To get the ram running at these speeds i selected manual... 800 Mhz and that did the trick. Now that i've got my ram issue sorted out i'll be experimenting with raising the reference clock.

So, a 6172 chip is multiplier locked?
 
i was experimenting with upping my ref clock... in order to overclock the northbridge and gain a bit of additional performance on the L3. i was going in small increments. 205 was fine. 210 booted but i was experiencing random shutdowns. i set things back to 209... and Windows would boot but immediately reboot the machine at the login screen. i ended up rebooting... 3 times and artificially shutting the machine down each time to reset the OCNG to get things back into a bootable state.

At this point i'm wondering how a lot of you 4P folks were able to up your ref clocks to 220+ as 210 isn't even stable for me.

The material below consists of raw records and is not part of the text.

(* ===== verification/IceAgent.v ===== *)
(** * The ICE agent (ice/ice_agent.cpp)

    The agent owns the channels of a peer and derives one ICE state from
    theirs.  It is written against the interface [IceChannelI]; the channel of
    IceChannel is an instance. *)

From S2P Require Import Prelude IpAddress IceTypes IcePort IceController IceConnection IceChannel.
Local Open Scope Z_scope.

(** ** The interface *)

(** What the agent and the controller use of a channel.  A channel signals
    while it runs: [chan_set_remote_ice_params] also returns the states it
    signals in, in order. *)
Class IceChannelI (C : Type) : Type := {
  chan_new : bytes -> Z -> C;
  chan_transport_name : C -> bytes;
  chan_component : C -> Z;
  chan_state : C -> IceTransportChannelState;
  chan_writable : C -> bool;
  chan_ice_params : C -> IceParameters;
  chan_set_ice_params : IceParameters -> C -> C;
  chan_set_remote_ice_params : IceParameters -> C -> outcome (list C * C);
  (** with the candidates it signals, if it does *)
  chan_gathering_candidate : C -> outcome (option (list Candidate) * C);
}.
Lemma stream_on_state_spec p st s m :
  sm_ok m -> sm_heap m !! p = Some s ->
  safe (stream_on_connection_state p st) (fun _ m' =>
    sm_ok m' /\ registered m' =
      reg_remove_if (fails_from (rs_state s) [st]) k_push (rs_uid s) (rs_stream_name s) (registered m) /\
    (sm_heap m' !! p = None /\ rs_state s <> st /\ st = pc_failed \/
     exists s', sm_heap m' !! p = Some s' /\ same_stream s s' /\ rs_state s' = st)) m.
Proof.
  intros Hok Hs. apply st_wp_bind, st_wp_get. rewrite Hs. cbn [fails_from].
  case_bool_decide as E.
  { apply st_wp_ret. rewrite ?(bool_decide_true _ E). split_and!; [done|done|]. right. by exists s. }
  rewrite ?(bool_decide_false _ E), orb_false_r. apply st_wp_bind, st_wp_put.
  set (s' := if bool_decide (st = pc_connected) then _ else _).
  assert (Hsame : same_stream s s' /\ rs_state s' = st) by (unfold s'; by case_bool_decide).
  destruct Hsame as [Hsame Est]. destruct (put_stream_ok p s s' m Hok Hs Hsame) as [Hok1 Hreg1].
  set (m1 := sm_set_heap _ m) in *. assert (Hs1 : sm_heap m1 !! p = Some s') by apply lookup_insert_eq.
  unfold on_connection_state. apply st_wp_if; intros Ef.
  - rewrite Ef. cbn [reg_remove_if]. eapply st_wp_mono; [exact (remove_of_spec k_push p s' m1 Hok1 Hs1)|].
    intros _ m' (H1 & H2 & [H3 H4] & H5). pose proof Hsame as (T1 & T2 & T3).
    split; [done|]. split; [by rewrite H2, Hreg1, T2, T3|].
    destruct (rs_type s') eqn:Et.
    + left. split; [|split; [done|by apply bool_decide_eq_true in Ef]]. apply H5. by apply (ok_registered m1 Hok1).
    + right. exists s'. split; [apply H4; congruence|]. by split.
  - rewrite Ef. split; [done|]. split; [exact Hreg1|]. right. by exists s'.
Qed.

Perhaps the NB voltage needs to be upped to give additional stability prior to booting the OS? So how did you folks running the 61xx chips up the NB voltage? i don't see an option for the 61xx folks.

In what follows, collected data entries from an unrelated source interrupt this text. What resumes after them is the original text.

Lemma write_loop_sends results : forall replies pos,
  Forall reply_ok replies -> match replies with [] => pos = 0%nat | r :: _ => (pos < rp_size r)%nat end ->
  exists sent e, write_loop results replies pos = Done (sent, e) /\
    match e with
    | Some (Some (rest, pos')) => rest = [] /\ pos' = 0%nat /\ sent = drop pos (texts replies)
    | _ => sent `prefix_of` drop pos (texts replies)
    end.
Proof.
  induction results as [|n results IH]; intros replies pos Hok Hpos.
  { destruct replies as [|r rest]; cbn [write_loop].
    - subst. do 2 eexists. split; [done|]. by split.
    - do 2 eexists. split; [done|]. apply prefix_nil. }
  destruct replies as [|r rest]; cbn [write_loop].
  { subst. do 2 eexists. split; [done|]. by split. }
  pose proof Hok as [Hr Hrest]%Forall_cons. rewrite reply_from_ok by done. cbn [mbind outcome_bind].
  pose proof (content_length r Hr) as Hlen.
  change (texts (r :: rest)) with (content r ++ texts rest) in *.
  destruct (n =? -1); [do 2 eexists; split; [done|apply prefix_nil]|].
  destruct (n =? 0); [by apply IH|].
  rewrite (drop_app_le (content r) (texts rest) pos) by lia. case_bool_decide as Hdone.
  - rewrite take_ge by (rewrite length_drop; lia).
    destruct (IH rest 0%nat Hrest) as (sent & e & E & He); [by destruct rest; [|apply Forall_cons in Hrest as [[? _] _]]|].
    rewrite E. cbn [mbind outcome_bind]. do 2 eexists. split; [reflexivity|]. rewrite drop_0 in He.
    destruct e as [[[rest' pos']|]|].
    + by destruct He as (-> & -> & ->).
    + by apply prefix_app.
    + by apply prefix_app.
  - destruct (IH (r :: rest) (pos + Z.to_nat n)%nat Hok) as (sent & e & E & He); [lia|].
    rewrite E. cbn [mbind outcome_bind]. do 2 eexists. split; [reflexivity|].
    change (texts (r :: rest)) with (content r ++ texts rest) in He. rewrite drop_app_le in He by lia.
    assert (Hsplit : drop pos (content r) = take (Z.to_nat n) (drop pos (content r)) ++ drop (pos + Z.to_nat n) (content r)).
    { rewrite <- (take_drop (Z.to_nat n) (drop pos (content r))) at 1. by rewrite drop_drop. }
    set (h := take (Z.to_nat n) (drop pos (content r))) in *. rewrite Hsplit, <- app_assoc. destruct e as [[[rest' pos']|]|].
    + by destruct He as (-> & -> & ->).
    + by apply prefix_app.
    + by apply prefix_app.
Qed.

Lemma make_reply_size header json :
  Z.of_nat (length json) < 2 ^ 32 - 36 -> rp_size (make_reply header json) = (XHEAD_SIZE + length json)%nat.
Proof. intros Hl. unfold make_reply, XHEAD_SIZE. cbn [rp_size]. rewrite (u32_id (Z.of_nat (length json))), u32_id by lia. lia. Qed.

Lemma make_reply_buf header json :
  length header = XHEAD_SIZE -> x00 ∉ json ->
  length (rp_buf (make_reply header json)) = (XHEAD_SIZE + min 4095 (length json) + 1)%nat.
Proof.
  intros Hh Hn. unfold make_reply. cbn [rp_buf]. rewrite c_str_id by done. unfold le32, MAX_RES_BUF.
  rewrite !length_app, !length_take, length_rev, length_be_encode, Hh. unfold XHEAD_SIZE. cbn. lia.
Qed.

Lemma make_reply_ok header json :
  length header = XHEAD_SIZE -> x00 ∉ json -> (length json < MAX_RES_BUF)%nat ->
  reply_ok (make_reply header json) /\
  content (make_reply header json) = take 32 header ++ le32 (Z.of_nat (length json)) ++ json.
Proof.
  intros Hh Hn Hl. unfold MAX_RES_BUF in Hl. split.
  - unfold reply_ok. rewrite make_reply_size, make_reply_buf by (done || lia). unfold XHEAD_SIZE. lia.
  - unfold content. rewrite make_reply_size by lia. unfold make_reply. cbn [rp_buf].
    rewrite c_str_id, u32_id by (done || lia). unfold MAX_RES_BUF. rewrite (take_ge json) by (cbn; lia).
    rewrite !app_assoc, take_app_le.
    + apply take_ge. rewrite !length_app, length_take, Hh. unfold le32. rewrite length_rev, length_be_encode.
      unfold XHEAD_SIZE. lia.
    + rewrite !length_app, length_take, Hh. unfold le32. rewrite length_rev, length_be_encode.
      unfold XHEAD_SIZE. lia.
Qed.

(** C39: replies leave in order, whole and once, however many bytes each write
    takes.  For replies whose text is shorter than 4096 bytes, what the loop of
    [_write_reply] has written when it ends is every reply in order: the head
    of the request with the length of the text, then the text; while it runs,
    or when a write fails, it is a prefix of that.  A longer text is cut off in
    the buffer but not in the announced length: the loop reads past the end of
    the buffer, for every text whose length and head, as a sum of [uint32_t],
    exceed it (those of 4 GiB and a little more wrap around to small sums). *)
Theorem replies_delivered (l : list (bytes * bytes)) (results : list Z) :
  Forall (fun '(header, json) => length header = XHEAD_SIZE /\ x00 ∉ json /\ (length json < MAX_RES_BUF)%nat) l ->
  let stream := flat_map (fun '(header, json) => take 32 header ++ le32 (Z.of_nat (length json)) ++ json) l in
  (exists sent e, write_loop results (map (fun '(header, json) => make_reply header json) l) 0 = Done (sent, e) /\
    match e with
    | Some (Some (rest, pos)) => rest = [] /\ pos = 0%nat /\ sent = stream
    | _ => sent `prefix_of` stream
    end) /\
  forall header json n rest,
    length header = XHEAD_SIZE -> x00 ∉ json ->
    Z.of_nat (XHEAD_SIZE + MAX_RES_BUF) < u32 (Z.of_nat (XHEAD_SIZE + length json)) ->
    write_loop (n :: results) (make_reply header json :: rest) 0 = Undef out_of_bounds.
Proof.
  intros Hl stream. split.
  - assert (Hok : Forall reply_ok (map (fun '(header, json) => make_reply header json) l)).
    { apply Forall_map. eapply Forall_impl; [exact Hl|]. intros [header json] (H1 & H2 & H3). cbn.
      by apply make_reply_ok. }
    assert (Hs : texts (map (fun '(header, json) => make_reply header json) l) = stream).
    { unfold stream. clear Hok stream. induction Hl as [|[header json] l (H1 & H2 & H3) _ IH]; [done|].
      cbn [map flat_map].
      change (texts (make_reply header json :: ?x)) with (content (make_reply header json) ++ texts x).
      rewrite IH. f_equal. by apply make_reply_ok. }
    destruct (write_loop_sends results _ 0%nat Hok) as (sent & e & E & He).
    { destruct l as [|[header json] l]; [done|]. cbn in *. by apply Forall_cons in Hok as [[? _] _]. }
    rewrite drop_0, Hs in He. by exists sent, e.
  - intros header json n rest Hh Hn Hlen. cbn [write_loop].
    assert (E : reply_from (make_reply header json) 0 = Undef out_of_bounds); [|by rewrite E].
    assert (Hs : Z.of_nat (rp_size (make_reply header json)) = u32 (Z.of_nat (XHEAD_SIZE + length json))).
    { unfold make_reply. cbn [rp_size]. pose proof (u32_range (Z.of_nat XHEAD_SIZE + u32 (Z.of_nat (length json)))).
      rewrite Z2Nat.id by lia. unfold u32. rewrite Zplus_mod_idemp_r. f_equal. lia. }
    pose proof (make_reply_buf header json Hh Hn) as Hb. unfold reply_from, XHEAD_SIZE, MAX_RES_BUF in *.
    by rewrite !bool_decide_false by lia.
Qed.

(** ** Examples *)

(** More than a thousand brackets at the start of a text. *)
Definition too_deep (b : bytes) : bool :=
  bool_decide (1000 < length b)%nat && forallb (fun c => bool_decide (c = "["%byte)) (take 1001 b).

(** A text is its own value; its first byte is the command. *)
Definition toy_json : JsonLib := {|
  json_value := bytes;
  json_parse := fun b => if too_deep b then JsonThrows else match b with [] => JsonError | _ => JsonRoot b end;
  json_as_int := fun v key => if bool_decide (key = str "cmdno") then byte_z <$> head v else Some 1;
  json_as_uint64 := fun _ _ => Some 7;
  json_as_string := fun _ _ => Some (str "room");
  json_result := fun _ msg offer => msg ++ default [] offer;
|}.
#[local] Existing Instance toy_json.

Definition example_head (len : Z) : bytes := repeat x00 24 ++ le32 XHEAD_MAGIC_NUM ++ repeat x00 4 ++ le32 len.
(** A request to stop publishing. *)
Definition example_request : bytes := example_head 3 ++ [x04; x00; x00].

Lemma short_not_overrun b : (Z.of_nat (length b) < 65535) -> ~ overrun b.
Proof.
  intros Hl (len & header & body & Ef & Hle). destruct (frame_Done b) as (f & E & Hf).
  rewrite Ef in E. injection E as <-. destruct Hf as (_ & _ & _ & H0 & _). lia.
Qed.

Lemma framing_chunks_witness :
  exists msgs c,
    reads 1 true 0 3 [take 20 example_request; take 18 (drop 20 example_request); drop 38 example_request]
      (new_TCPConnection 5 0) = Done (Some (0, msgs, c)) /\ length msgs = 1%nat /\
    c_reply_list c = [make_reply (example_head 3) (str "success")].
Proof.
  pose proof (framing_chunks 1 true 0 5 0 0
    [take 20 example_request; take 18 (drop 20 example_request); drop 38 example_request]) as H.
  cbv zeta in H. match type of H with match ?o with _ => _ end => set (v := o) in H end.
  vm_compute in v. subst v. cbv beta iota in H. destruct H as [_ H].
  destruct H as (c & E & Hc); [right; apply short_not_overrun; by vm_compute|].
  eexists _, c. split; [exact E|]. split; [reflexivity|]. rewrite Hc. by vm_compute.
Defined.



Lemma replies_delivered_witness :
  exists sent e, write_loop [10; 0; 33] [make_reply (example_head 3) (str "success")] 0 = Done (sent, e) /\
    match e with
    | Some (Some (rest, pos)) =>
        rest = [] /\ pos = 0%nat /\ sent = take 32 (example_head 3) ++ le32 7 ++ str "success"
    | _ => sent `prefix_of` take 32 (example_head 3) ++ le32 7 ++ str "success"
    end.
Proof.
  destruct (replies_delivered [(example_head 3, str "success")] [10; 0; 33]) as [(sent & e & E & He) _].
  - apply Forall_singleton. split; [by vm_compute|]. split; [|by apply (bool_decide_unpack _); vm_compute].
    apply (bool_decide_unpack _). by vm_compute.
  - exists sent, e. split; [exact E|]. cbn [flat_map] in He. rewrite app_nil_r in He. exact He.
Defined.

i really like OCNG because it has allowed me to finally run this 4P rig at my memory's rated speeds (slightly faster actually due to the timing merge)... but man alive given how important running decent NB speeds are to these 61xx processor dies... it would be nice to get the NB to at least 2400.
 
i was experimenting with upping my ref clock... in order to overclock the northbridge and gain a bit of additional performance on the L3. i was going in small increments. 205 was fine. 210 booted but i was experiencing random shutdowns. i set things back to 209... and Windows would boot but immediately reboot the machine at the login screen. i ended up rebooting... 3 times and artificially shutting the machine down each time to reset the OCNG to get things back into a bootable state.

At this point i'm wondering how a lot of you 4P folks were able to up your ref clocks to 220+ as 210 isn't even stable for me. Perhaps the NB voltage needs to be upped to give additional stability prior to booting the OS? So how did you folks running the 61xx chips up the NB voltage? i don't see an option for the 61xx folks.

i really like OCNG because it has allowed me to finally run this 4P rig at my memory's rated speeds (slightly faster actually due to the timing merge)... but man alive given how important running decent NB speeds are to these 61xx processor dies... it would be nice to get the NB to at least 2400.


I have 4P 6386 SE and I have the system running at 216MHz. Maybe you've reached the upper limit of your CPU. As far as going to 220, I don't know if I want to push it that hard.

You should be able to troll eBay and upgrade your processors on the cheap.
 
i was experimenting with upping my ref clock... in order to overclock the northbridge and gain a bit of additional performance on the L3. i was going in small increments. 205 was fine. 210 booted but i was experiencing random shutdowns. i set things back to 209... and Windows would boot but immediately reboot the machine at the login screen. i ended up rebooting... 3 times and artificially shutting the machine down each time to reset the OCNG to get things back into a bootable state.

At this point i'm wondering how a lot of you 4P folks were able to up your ref clocks to 220+ as 210 isn't even stable for me. Perhaps the NB voltage needs to be upped to give additional stability prior to booting the OS? So how did you folks running the 61xx chips up the NB voltage? i don't see an option for the 61xx folks.

i really like OCNG because it has allowed me to finally run this 4P rig at my memory's rated speeds (slightly faster actually due to the timing merge)... but man alive given how important running decent NB speeds are to these 61xx processor dies... it would be nice to get the NB to at least 2400.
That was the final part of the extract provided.